Tuesday, 15 December 2020

Movie Review: Sherlock Holmes (2009)

A private detective thriller, Sherlock Holmes questionably thrusts the famous investigator into the world of non-stop CGI-enhanced action with a curiously dreary outcome.

In London of 1890, Sherlock Holmes (Robert Downey Jr.) and his friend Dr. Watson (Jude Law) apprehend serial murderer and black magic practitioner Lord Blackwood (Mark Strong) just before he kills his latest victim. Blackwood is executed by hanging. 

Months later, Holmes is in an emotional funk due to lack of mental stimulation when his ex-lover and notorious swindler Irene Adler (Rachel McAdams), working for a mysterious client, reappears and hires him to find a dwarf by the name of Reardon.

Holmes and Watson locate Reardon's murdered body in Backwood's coffin, the Lord having returned from the dead. With London thrown into a panic and Police Inspector Lestrade (Eddie Marsan) useless, Holmes and Watson uncover a massive conspiracy to topple the government, and have to race against time to stop the world from falling under the influence of a maniac.

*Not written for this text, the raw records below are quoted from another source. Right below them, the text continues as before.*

Inductive submission r : list (event GwE) -> Prop :=
| sub_refused dec msg o :
    submission r [DecodeBody r.(r_limit) ~> dec;
      SetHeader "Content-Type" "application/json" ~> tt;
      WriteHeader StatusBadRequest ~> tt; WriteBody (BodyError msg) ~> o]
| sub_failed req calls msg o :
    no_publish (svc_part calls) -> http_codes calls = [] ->
    submission r ((DecodeBody r.(r_limit) ~> Ok req) :: calls ++
      [SetHeader "Content-Type" "application/json" ~> tt;
       WriteHeader StatusInternalServerError ~> tt; WriteBody (BodyError msg) ~> o])
| sub_accepted req id now o v o' :
    let task := submitted_task req id now in
    marshalTask task = Ok v -> blank req.(sr_Type) = false ->
    byte_len req.(sr_Payload) <> 0 ->
    submission r
      [DecodeBody r.(r_limit) ~> Ok req; NewUUID ~> id; Now ~> now;
       SetTaskMeta r.(r_ctx) task ~> None; SetStatus r.(r_ctx) id StatusPending ~> None;
       Create r.(r_ctx) task ~> o; Publish r.(r_ctx) pendingTopic id v ~> None;
       Inc (APITasksSubmitted req.(sr_Type)) ~> tt;
       SetHeader "Content-Type" "application/json" ~> tt; WriteHeader StatusAccepted ~> tt;
       WriteBody (BodySubmitted (mkSubmitted id StatusPending now)) ~> o'].

Lemma exec_writeError code msg tr u :
  exec (writeError code msg) tr u ->
  exists o, tr = [SetHeader "Content-Type" "application/json" ~> tt;
                  WriteHeader code ~> tt; WriteBody (BodyError msg) ~> o].
Proof.
  unfold writeError. intros Hex. exec_call in Hex as []. exec_call in Hex as [].
  exec_call in Hex as o. exec_inv. by exists o.
Qed.

Lemma submit_inv r tr u : exec (REST_SubmitTask r) tr u -> submission r tr.
Proof.
  unfold REST_SubmitTask. intros Hex. cbn zeta in Hex. exec_call in Hex as dec.
  destruct dec as [req|e].
  2:{ apply exec_writeError in Hex as [o ->]. apply sub_refused. }
  destruct (blank (sr_Type req)) eqn:Hblank.
  { apply exec_writeError in Hex as [o ->]. apply sub_refused. }
  destruct ((byte_len (sr_Payload req) =? 0) || _) eqn:Hpay.
  { apply exec_writeError in Hex as [o ->]. apply sub_refused. }
  apply orb_false_iff in Hpay as [Hlen%Z.eqb_neq _].
  exec_call in Hex as id. exec_call in Hex as now. exec_call in Hex as [e|].
  { apply exec_writeError in Hex as [o ->].
    apply (sub_failed r req [_; _; _]); [by apply Forall_nil_2|done]. }
  exec_call in Hex as [e|].
  { apply exec_writeError in Hex as [o ->].
    apply (sub_failed r req [_; _; _; _]); [by apply Forall_nil_2|done]. }
  exec_call in Hex as o. destruct (marshalTask _) as [v|e] eqn:Hm.
  2:{ apply exec_writeError in Hex as [o' ->].
      apply (sub_failed r req [_; _; _; _; _]); [by apply Forall_nil_2|done]. }
  exec_call in Hex as [e|].
  { apply exec_writeError in Hex as [o' ->].
    apply (sub_failed r req [_; _; _; _; _; _]); [|done].
    unfold no_publish. cbn. by apply Forall_singleton. }
  exec_call in Hex as []. exec_call in Hex as []. exec_call in Hex as [].
  exec_call in Hex as o'. exec_inv. by apply sub_accepted.
Qed.

(** An accepted submission, call by call. *)
Lemma accepted_inv r tr u :
  exec (REST_SubmitTask r) tr u -> http_codes tr = [StatusAccepted] ->
  exists req id now o v o',
    let task := submitted_task req id now in
    marshalTask task = Ok v /\ blank req.(sr_Type) = false /\ byte_len req.(sr_Payload) <> 0 /\
    tr = [DecodeBody r.(r_limit) ~> Ok req; NewUUID ~> id; Now ~> now;
       SetTaskMeta r.(r_ctx) task ~> None; SetStatus r.(r_ctx) id StatusPending ~> None;
       Create r.(r_ctx) task ~> o; Publish r.(r_ctx) pendingTopic id v ~> None;
       Inc (APITasksSubmitted req.(sr_Type)) ~> tt;
       SetHeader "Content-Type" "application/json" ~> tt; WriteHeader StatusAccepted ~> tt;
       WriteBody (BodySubmitted (mkSubmitted id StatusPending now)) ~> o'].
Proof.
  intros Hex Hcode. apply submit_inv in Hex.
  destruct Hex as [|req calls msg o Hno Hc|req id now o v o' task Hm Hb Hl]; [done| |].
  - exfalso. change (_ :: calls ++ ?l) with ([DecodeBody r.(r_limit) ~> Ok req] ++ calls ++ l) in Hcode.
    rewrite !http_codes_app, Hc in Hcode. discriminate Hcode.
  - by exists req, id, now, o, v, o'.
Qed.

(** C11: every submission gets exactly one status code, and it is
    202 exactly when the task was published to tasks.pending. Then the task
    and its PENDING status had been stored before, under the same ID, the
    published bytes are the stored task, and the client is told that ID. *)
Theorem rest_submit_accepted_iff_published r tr u :
  exec (REST_SubmitTask r) tr u ->
  exists code, http_codes tr = [code] /\
    (code = StatusAccepted <-> ~ no_publish (svc_part tr)) /\
    (code = StatusAccepted -> exists req id now o v,
       let task := submitted_task req id now in
       marshalTask task = Ok v /\
       svc_part tr = accepted_calls r.(r_ctx) task now o v ++
                     [Inc (APITasksSubmitted req.(sr_Type)) ~> tt] /\
       http_bodies tr = [BodySubmitted (mkSubmitted id StatusPending now)]) /\
    (code = StatusBadRequest -> svc_part tr = []).
Proof.
  intros Hex. apply submit_inv in Hex.
  destruct Hex as [dec msg o|req calls msg o Hno Hc|req id now o v o' task Hm Hb Hl].
  - exists StatusBadRequest. split_and!; try done. split; [done|]. intros []. by apply Forall_nil_2.
  - exists StatusInternalServerError.
    change (_ :: calls ++ ?l) with ([DecodeBody r.(r_limit) ~> Ok req] ++ calls ++ l).
    rewrite !http_codes_app, Hc, !svc_part_app. cbn. rewrite app_nil_r.
    split_and!; try done.
  - exists StatusAccepted. split; [done|]. split; [split; [|done]|].
    + intros _ Hn. unfold no_publish in Hn. cbn in Hn. by apply Forall_inv in Hn.
    + split; [|done]. intros _. by exists req, id, now, o, v.
Qed.

(** The executions of a gRPC submission. *)
Lemma grpc_submit_inv ctx req tr x :
  exec (GRPC_SubmitTask ctx req) tr x ->
  http_codes tr = [] /\ received_requests tr = [] /\ sent_updates tr = [] /\
  match x with
  | Err e => no_publish (svc_part tr)
  | Ok resp =>
      exists id now o v,
        let task := pb_task req id now in
        resp = mkPbSubmitted id StatusPending (Unix now) /\
        v = match marshalTask task with Ok d => d | Err _ => "" end /\
        req.(pb_Type) <> "" /\ byte_len req.(pb_Payload) <> 0 /\
        tr = [NewUUID ~> id; Now ~> now; SetTaskMeta ctx task ~> None;
              SetStatus ctx id StatusPending ~> None; Create ctx task ~> o;
              Publish ctx pendingTopic id v ~> None]
  end.
Proof.
  assert (Hnil : no_publish []) by by apply Forall_nil_2.
  unfold GRPC_SubmitTask. intros Hex.
  destruct (String.eqb_spec (pb_Type req) "") as [|Hty]; [by exec_inv|].
  destruct (Z.eqb_spec (byte_len (pb_Payload req)) 0) as [|Hlen]; [by exec_inv|].
  exec_call in Hex as id. exec_call in Hex as now. exec_call in Hex as [e|]; [by exec_inv|].
  exec_call in Hex as [e|]; [by exec_inv|]. exec_call in Hex as o. cbn zeta in Hex.
  exec_call in Hex as [e|]; exec_inv; split_and!; try done.
  - unfold no_publish. cbn. by apply Forall_singleton.
  - by eexists id, now, o, _.
Qed.

(** A gRPC request that says the same as a REST request. *)
Definition same_request (pb : PbSubmitRequest) (req : SubmitTaskRequest) : Prop :=
  req.(sr_Type) = pb.(pb_Type) /\ req.(sr_Payload) = pb.(pb_Payload) /\
  req.(sr_Priority) = pb.(pb_Priority) /\
  req.(sr_ScheduledAt) =
    (if pb.(pb_ScheduledAt) =? 0 then None else Some (TimeUnix pb.(pb_ScheduledAt))).

(** A request that is refused although it has a type and a payload: only REST
    looks for blank types and null payloads. *)
Definition rest_refuses (req : SubmitTaskRequest) : bool :=
  blank req.(sr_Type) || bool_decide (req.(sr_Payload) = Some "null"%string).

(** What REST does with a request that gRPC accepted with the calls [t], which
    published [task]: it refuses it without a call; or it makes the same calls
    and counts the submission; or, if [task] has no JSON text, it makes the
    same calls up to the publish and gives up, where gRPC published an empty
    message. *)
Inductive rest_instead (req : SubmitTaskRequest) (task : Task.t) (t : svc_trace)
  : list Z -> svc_trace -> Prop :=
| rest_refused : rest_refuses req = true -> rest_instead req task t [StatusBadRequest] []
| rest_same v :
    rest_refuses req = false -> marshalTask task = Ok v ->
    publications t = [(pendingTopic, task.(Task.ID), v, None)] ->
    rest_instead req task t [StatusAccepted] (t ++ [Inc (APITasksSubmitted req.(sr_Type)) ~> tt])
| rest_unserialised e t' ctx :
    rest_refuses req = false -> marshalTask task = Err e ->
    t = t' ++ [Publish ctx pendingTopic task.(Task.ID) "" ~> None] ->
    rest_instead req task t [StatusInternalServerError] t'.

(** When it does neither refuse nor fail to serialise, it accepts. *)
Lemma rest_instead_accepts req task t codes t' :
  rest_instead req task t codes t' -> rest_refuses req = false -> is_ok (marshalTask task) = true ->
  codes = [StatusAccepted] /\ t' = t ++ [Inc (APITasksSubmitted req.(sr_Type)) ~> tt].
Proof. intros [Hr|v _ _ _|e t1 ctx _ Hm _] Hno Hok; [congruence|done|by rewrite Hm in Hok]. Qed.

(** C33: take a submission that was accepted over gRPC, and the same request
    over REST with the same answers of the servers: REST makes the very calls
    and answers 202, with the differences that [rest_instead] lists (blank
    types, null payloads and tasks without a JSON text are refused over REST
    only), and gRPC never counts a submission in the metric. *)
Theorem submit_apis_agree ctx pb req r tr resp :
  exec (GRPC_SubmitTask ctx pb) tr (Ok resp) ->
  same_request pb req -> r.(r_ctx) = ctx ->
  metric_incs (svc_part tr) = [] /\
  exists task tr',
    meta_writes (svc_part tr) = [(task, None)] /\ task.(Task.ID) = resp.(pbs_TaskId) /\
    exec (REST_SubmitTask r) ((DecodeBody r.(r_limit) ~> Ok req) :: tr') tt /\
    rest_instead req task (svc_part tr) (http_codes tr') (svc_part tr').
Proof.
  intros Hex (Hty & Hpay & Hprio & Hsch) <-.
  apply grpc_submit_inv in Hex as (_ & _ & _ & id & now & o & v & -> & -> & _ & Hlen & ->).
  split; [done|]. exists (pb_task pb id now).
  assert (submitted_task req id now = pb_task pb id now) as Htask.
  { unfold submitted_task, pb_task. congruence. }
  pose proof (proj2 (Z.eqb_neq _ _) Hlen) as Hlen'.
  destruct (blank (sr_Type req)) eqn:Hblank.
  { eexists. split; [done|]. split; [done|]. split; [unfold REST_SubmitTask; exec_do (Ok req); rewrite Hblank;
      unfold writeError; cbn [orb]; exec_do tt; exec_do tt; by exec_do (@None error)|].
    apply rest_refused. unfold rest_refuses. by rewrite Hblank. }
  destruct (bool_decide (pb_Payload pb = Some "null"%string)) eqn:Hnull.
  { eexists. split; [done|]. split; [done|]. split; [unfold REST_SubmitTask; exec_do (Ok req); rewrite Hblank, Hpay, Hlen', Hnull;
      unfold writeError; cbn [orb]; exec_do tt; exec_do tt; by exec_do (@None error)|].
    apply rest_refused. unfold rest_refuses. by rewrite Hblank, Hpay, Hnull. }
  assert (rest_refuses req = false) as Href by (unfold rest_refuses; by rewrite Hblank, Hpay, Hnull).
  destruct (marshalTask (pb_task pb id now)) as [data|e] eqn:Hd.
  - eexists. split; [done|]. split; [done|]. split; [unfold REST_SubmitTask; exec_do (Ok req); rewrite Hblank, Hpay, Hlen', Hnull; cbn [orb];
      exec_do id; exec_do now; cbn zeta; exec_do (@None error);
      exec_do (@None error); exec_do o; rewrite Htask, Hd;
      exec_do (@None error); exec_do tt; exec_do tt; exec_do tt; by exec_do (@None error)|].
    cbn -[submitted_task pb_task]. rewrite Htask.
    by eapply (rest_same req (pb_task pb id now) [_; _; _; _; _; _] data).
  - eexists. split; [done|]. split; [done|]. split; [unfold REST_SubmitTask; exec_do (Ok req); rewrite Hblank, Hpay, Hlen', Hnull; cbn [orb];
      exec_do id; exec_do now; cbn zeta; exec_do (@None error);
      exec_do (@None error); exec_do o; rewrite Htask, Hd;
      unfold writeError; exec_do tt; exec_do tt; by exec_do (@None error)|].
    cbn -[submitted_task pb_task]. rewrite Htask.
    by eapply (rest_unserialised req (pb_task pb id now) _ e [_; _; _; _; _]).
Qed.
End Submission.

The recreated London of the late nineteenth century is the star of Sherlock Holmes, director Guy Ritchie using blue-grey palettes to capture the bustling city in its muddy industrial glory. The visual candy and set designs often provide a welcome distraction from an otherwise bland exercise in dumbing down Sherlock Holmes for a mass audience by amping the thrills towards Roger Moore-era James Bond excess.

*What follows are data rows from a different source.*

Lemma execute_typed w ctx h task raw :
  wf_task task = true -> value_typed raw -> ValidString w.(workerID) = true ->
  worker_triple (execute w ctx h task raw) (fun _ => True).
Proof.
  intros Hwf Hraw Hid. unfold execute. triple_calls typed.
  eapply triple_bind with (fun x => in_int64b x.2 = true /\ error_typed x.1).
  - apply (triple_Do _ _ (fun att => in_int64b att = true) (fun e => ValidString (Error e) = true));
      [| |done| |done].
    + intros att _. unfold attempt. apply triple_call; [intros; exact Hwf|]. intros r Hr.
      apply triple_ret. split; [apply int64_typed|exact Hr].
    + intros a e att Hn Ha. unfold call_OnRetry. cbn [retryConfig OnRetry]. unfold onRetry.
      assert (in_int64b a = true).
      { apply in_int64b_spec. pose proof (int64_range (w.(maxRetries) + 1)) as Hr.
        unfold in_int64, retryConfig in *. cbn [MaxAttempts] in Hn. lia. }
      triple_calls typed.
    + intros d a e He. by apply cancelled_typed, He.
  - intros [r att] [Hatt Hr]. cbn [fst snd] in Hatt, Hr. cbn zeta.
    apply triple_call; [intros; exact I|]. intros d _. apply triple_call; [intros; exact I|].
    intros _ _. apply (finish_typed w ctx (Task.set_Attempts att task) r); [|apply durationMs_typed|done..].
    by apply wf_set_Attempts.
Qed.

Lemma worker_typed w ctx msg :
  ValidString w.(workerID) = true -> worker_triple (processMessage w ctx msg) (fun _ => True).
Proof.
  intros Hid. unfold processMessage.
  destruct (unmarshalTask (Value msg)) as [task|] eqn:Hu; [|by apply triple_ret].
  pose proof (unmarshal_wf _ _ Hu) as Hwf.
  assert (value_typed (Value msg)) as Hraw by (right; eauto).
  triple_calls typed. eapply triple_bind; [by apply execute_typed|]. intros _ _. triple_calls typed.
Qed.

(** The dispatcher may put a message it cannot use on the dead-letter queue as
    it is. *)
Lemma dispatcher_typed d ctx msg :
  triple answer_typed (request_typed (Some msg.(Value))) (route d ctx msg) (fun _ => True).
Proof.
  unfold route, toDLQ. destruct (unmarshalTask (Value msg)) as [task|] eqn:Hu; [|triple_calls typed].
  pose proof (unmarshal_wf _ _ Hu) as Hwf. triple_calls typed.
  apply triple_bind with (fun _ => True); [unfold limited; triple_calls typed|].
  intros reject _. triple_calls typed.
Qed.

Hint Extern 1 (in_int64b 0 = true) => reflexivity : typed.
Hint Extern 1 (in_int64b 3 = true) => reflexivity : typed.

Lemma submitted_wf req id now :
  ValidString id = true -> ValidString req.(sr_Type) = true -> in_int64b req.(sr_Priority) = true ->
  wf_task (submitted_task req id now) = true.
Proof.
  intros Hid Hty Hp. apply wf_task_fields.
  split; unfold submitted_task; by task_fields.
Qed.

Lemma pb_task_wf req id now :
  ValidString id = true -> ValidString req.(pb_Type) = true -> in_int32 req.(pb_Priority) ->
  wf_task (pb_task req id now) = true.
Proof.
  intros Hid Hty Hp. apply wf_task_fields.
  split; unfold pb_task; task_fields; try done. by apply int32_typed.
Qed.

(** What is published for a well-typed task decodes to it. *)
Lemma marshalled_typed t v :
  marshalTask t = Ok v -> wf_task t = true -> value_typed v.
Proof.
  intros Hm Hwf. right. exists t. split; [|done]. by apply (unmarshal_marshal t v).
Qed.

Lemma payload_typed t :
  wf_task t = true -> value_typed (match marshalTask t with Ok d => d | Err _ => "" end).
Proof.
  intros Hwf. destruct (marshalTask t) as [v|] eqn:Hm; [by apply (marshalled_typed t)|by left].
Qed.

Hint Resolve submitted_wf pb_task_wf marshalled_typed payload_typed : typed.

Lemma rest_submit_typed r :
  triple gw_answer_typed gw_request_typed (REST_SubmitTask r) (fun _ => True).
Proof.
  unfold REST_SubmitTask, writeError. cbn zeta.
  apply triple_call; [intros; exact I|]. intros [req|e] Hreq; [|triple_calls typed].
  destruct (Hreq req eq_refl) as [Hty Hprio]. triple_calls typed.
Qed.

Lemma grpc_submit_typed ctx req :
  ValidString req.(pb_Type) = true -> in_int32 req.(pb_Priority) ->
  triple gw_answer_typed gw_request_typed (GRPC_SubmitTask ctx req) (fun _ => True).
Proof.
  intros Hty Hprio. unfold GRPC_SubmitTask. cbn zeta. triple_calls typed.
Qed.

Lemma lookup_typed ctx id :
  triple gw_answer_typed gw_request_typed (lookup_task ctx id) (fun _ => True).
Proof.
  unfold lookup_task. apply triple_call; [intros; exact I|]. intros meta _.
  apply triple_bind with (fun _ => True); [triple_calls typed|]. intros found _.
  triple_calls typed.
Qed.

Lemma rest_status_typed id r :
  triple gw_answer_typed gw_request_typed (REST_GetTaskStatus id r) (fun _ => True).
Proof.
  unfold REST_GetTaskStatus, writeError. destruct (String.eqb id ""); [triple_calls typed|].
  eapply triple_bind; [apply lookup_typed|]. intros found _. triple_calls typed.
Qed.

Lemma grpc_status_typed ctx id :
  triple gw_answer_typed gw_request_typed (GRPC_GetTaskStatus ctx id) (fun _ => True).
Proof.
  unfold GRPC_GetTaskStatus. destruct (String.eqb id ""); [triple_calls typed|].
  eapply triple_bind; [apply lookup_typed|]. intros found _. triple_calls typed.
Qed.

Lemma stream_typed n ctx id :
  triple gw_answer_typed gw_request_typed (GRPC_StreamTaskUpdates n ctx id) (fun _ => True).
Proof.
  unfold GRPC_StreamTaskUpdates. destruct (String.eqb id ""); [triple_calls typed|].
  induction n as [|n IH]; cbn [stream_loop]; [triple_calls typed|].
  apply triple_call; [intros; exact I|]. intros [|] _; [triple_calls typed|].
  eapply triple_bind; [apply grpc_status_typed|]. intros [resp|e] _; [|triple_calls typed].
  apply triple_call; [intros; exact I|]. intros [e|] _; [triple_calls typed|].
  destruct (IsTerminal _); [triple_calls typed|done].
Qed.

Lemma bulk_loop_typed n ctx sub failed ids :
  triple gw_answer_typed gw_request_typed (bulk_loop n ctx sub failed ids) (fun _ => True).
Proof.
  revert sub failed ids.
  induction n as [|n IH]; intros sub failed ids; cbn [bulk_loop]; [triple_calls typed|].
  apply triple_call; [intros; exact I|]. intros [req|e] Hreq; [|triple_calls typed].
  destruct (Hreq req eq_refl) as [Hty Hprio].
  eapply triple_bind; [by apply grpc_submit_typed|]. intros [resp|e] _; apply IH.
Qed.

Lemma bulk_typed n ctx :
  triple gw_answer_typed gw_request_typed (GRPC_BulkSubmitTasks n ctx) (fun _ => True).
Proof.
  unfold GRPC_BulkSubmitTasks. eapply triple_bind; [apply bulk_loop_typed|].
  intros out _. triple_calls typed.
Qed.

End Typing.

(** ** A concrete instance *)

Definition typed_codec : TaskCodec := @JsonTaskCodec plain_texts.
Definition typed_msg : Message :=
  mkMessage "tasks.worker.email" "t-1"
    (match json_marshalTask json_demo with Ok s => s | Err _ => "" end) 7 [].

(** The worker on the JSON text of a task whose handler fails once. *)
Definition typed_run : svc_trace :=
  run_trace fake_env (@processMessage ascii_tables typed_codec demo_worker CtxRun typed_msg)
    (f_with_script fake_init [Some boom; None]).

Ritchie and his three screenwriters do deserve credit for creating a protagonist faithful to Arthur Conan Doyle's stories, with Holmes a dishevelled, often irritated fiddler, obsessed by experimental concoctions and anything else his curious mind steers him towards when not occupied with crime solving. 

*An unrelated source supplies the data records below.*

(* ===== verification/Cluster.v ===== *)
(** * The services on a Kafka cluster

    Any number of instances of the services over the partitions of one Kafka
    cluster, as a step relation: a step is a request, a firing of a cron job,
    the handling of one message, a crash in the middle of either, or a consumer
    that starts over.  Every execution of the service's own function is a
    possible step, whatever Redis, PostgreSQL and the handlers answered it;
    what the model fixes are the partitions, the committed offsets of the
    consumer groups and the positions of the consumers, as the client's
    documentation has them.  What becomes of the tasks the gateway accepted. *)

From S2P Require Import Prelude Prog GoStrings Domain GoFloat Effects Retry Handlers Kafka.
From S2P Require Import Worker Fakes WorkerSpec Dispatcher Services Redis RedisFake RedisStore.
From S2P Require Import Scheduler Gateway GatewaySpec GoTime Json WellTyped.

(** ** The cluster *)

(** A partition of a topic.  Every topic has one consumer group (the
    dispatcher's or that of a worker type), and a partition one consumer of it
    at a time. *)
Definition partition : Type := string * Z.

(** What the documentation of Kafka and of its client says of the partitions:
    their logs of keys and values, the committed offset of the group, and the
    position its consumer fetches from next.  A write goes to the end of some
    partition of its topic; a fetch moves the position on; a commit of a message
    sets the group's offset behind it, and never back; a consumer that starts
    over resumes at that offset. *)
Class KafkaCluster (K : Type) := {
  cl_log : K -> partition -> list (string * string);
  cl_committed : K -> partition -> nat;
  cl_position : K -> partition -> nat;
  cl_append : string -> string -> string -> K -> K;
  cl_fetched : partition -> K -> K;
  cl_commit : partition -> nat -> K -> K;
  cl_resume : partition -> K -> K;
  append_law topic key value σ :
    (exists part, forall q, cl_log (cl_append topic key value σ) q =
       if decide (q = (topic, part)) then cl_log σ q ++ [(key, value)] else cl_log σ q) /\
    forall q, cl_committed (cl_append topic key value σ) q = cl_committed σ q /\
              cl_position (cl_append topic key value σ) q = cl_position σ q;
  fetched_law p σ q :
    cl_log (cl_fetched p σ) q = cl_log σ q /\
    cl_committed (cl_fetched p σ) q = cl_committed σ q /\
    cl_position (cl_fetched p σ) q =
      if decide (q = p) then S (cl_position σ q) else cl_position σ q;
  commit_law p o σ q :
    cl_log (cl_commit p o σ) q = cl_log σ q /\
    cl_committed (cl_commit p o σ) q =
      (if decide (q = p) then Nat.max (cl_committed σ q) (S o) else cl_committed σ q) /\
    cl_position (cl_commit p o σ) q = cl_position σ q;
  resume_law p σ q :
    cl_log (cl_resume p σ) q = cl_log σ q /\
    cl_committed (cl_resume p σ) q = cl_committed σ q /\
    cl_position (cl_resume p σ) q =
      if decide (q = p) then cl_committed σ q else cl_position σ q }.

(** A publish that was attempted: topic, key, value and its outcome. *)
Abbreviation publish := (string * string * string * option error)%type.
Implicit Types (p : partition) (m : KMessage).

Section Partitions.
Context `{KafkaCluster K}.
Implicit Types (σ : K).

(** Nothing was ever written or read. *)
Definition unused σ : Prop :=
  forall p, cl_log σ p = [] /\ cl_committed σ p = O /\ cl_position σ p = O.

(** What publishes do: one that worked is in its topic; one that failed may be
    there all the same, its reply lost. *)
Inductive appended : list publish -> K -> K -> Prop :=
| appended_nil σ : appended [] σ σ
| appended_in topic key value o ps σ σ' :
    appended ps (cl_append topic key value σ) σ' ->
    appended ((topic, key, value, o) :: ps) σ σ'
| appended_not topic key value e ps σ σ' :
    appended ps σ σ' -> appended ((topic, key, value, Some e) :: ps) σ σ'.

(** The message a consumer of [p] gets from [FetchMessage]. *)
Definition delivers σ p m : Prop :=
  m.(k_Topic) = p.1 /\ m.(k_Partition) = p.2 /\ m.(k_Offset) = Z.of_nat (cl_position σ p) /\
  cl_log σ p !! cl_position σ p = Some (m.(k_Key), m.(k_Value)).

(** After its handler has published [ps] and answered [r] ([Kafka.Subscribe]):
    the next message is due, and the offset is committed if the answer was nil
    and the commit arrived. *)
Inductive advanced p (ps : list publish) : option error -> K -> K -> Prop :=
| advanced_committed σ σ' :
    appended ps σ σ' ->
    advanced p ps None σ (cl_commit p (cl_position σ p) (cl_fetched p σ'))
| advanced_not r σ σ' :
    appended ps σ σ' -> advanced p ps r σ (cl_fetched p σ').

(** Logs only grow. *)
Definition grows σ σ' : Prop := forall p, cl_log σ p `prefix_of` cl_log σ' p.

(** A publish that worked is in a log. *)
Definition in_log σ (topic key value : string) : Prop :=
  exists part o, cl_log σ (topic, part) !! o = Some (key, value).

Lemma appended_grows ps σ σ' :
  appended ps σ σ' ->
  grows σ σ' /\ forall q, cl_committed σ' q = cl_committed σ q /\ cl_position σ' q = cl_position σ q.
Proof.
  induction 1 as [σ|topic key value o ps σ σ' _ [IHg IHo]|topic key value e ps σ σ' _ IH];
    [by split; [intros q|]| |exact IH].
  destruct (append_law topic key value σ) as [(part & Hlog) Hoff]. split.
  - intros q. etransitivity; [|apply IHg]. rewrite Hlog. case_decide; [by apply prefix_app_r|done].
  - intros q. destruct (IHo q) as [-> ->]. apply Hoff.
Qed.

Lemma appended_in_log ps σ σ' topic key value :
  appended ps σ σ' -> (topic, key, value, None) ∈ ps -> in_log σ' topic key value.
Proof.
  induction 1 as [σ|topic' key' value' o ps σ σ' Happ IH|topic' key' value' e ps σ σ' _ IH];
    intros Hin; [by apply elem_of_nil in Hin| |];
    apply elem_of_cons in Hin as [[= -> -> -> Ho]|Hin]; auto.
  destruct (append_law topic' key' value' σ) as [(part & Hlog) _].
  exists part, (length (cl_log σ (topic', part))). apply appended_grows in Happ as [Hg _].
  eapply prefix_lookup_Some; [|apply Hg].
  rewrite Hlog, decide_True by done. by apply list_lookup_middle.
Qed.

But this is also a private detective movie where prolonged and over-the-top brawls, shoot-outs, explosions and narrow escapes have to intrude into every third scene, and at 129 minutes, the film lugs around obvious bloat. The computer-enhanced set-pieces dominate and detract from any cerebral joy, indeed the detective's final analysis and detailed crime explanation a rushed muddle of nonsense.

Robert Downey Jr. interprets Holmes as athletic and resourceful once he overcomes the mental doldrums, but also a social victim of his sharp intuition. The dynamic between him and Jude Law's Watson veers towards excessively spiky, the script skipping past the foundation of their friendship and straight towards needling.

Visually captivating by needlessly busy, this Sherlock Holmes is more boisterously bare-knuckled than brainy.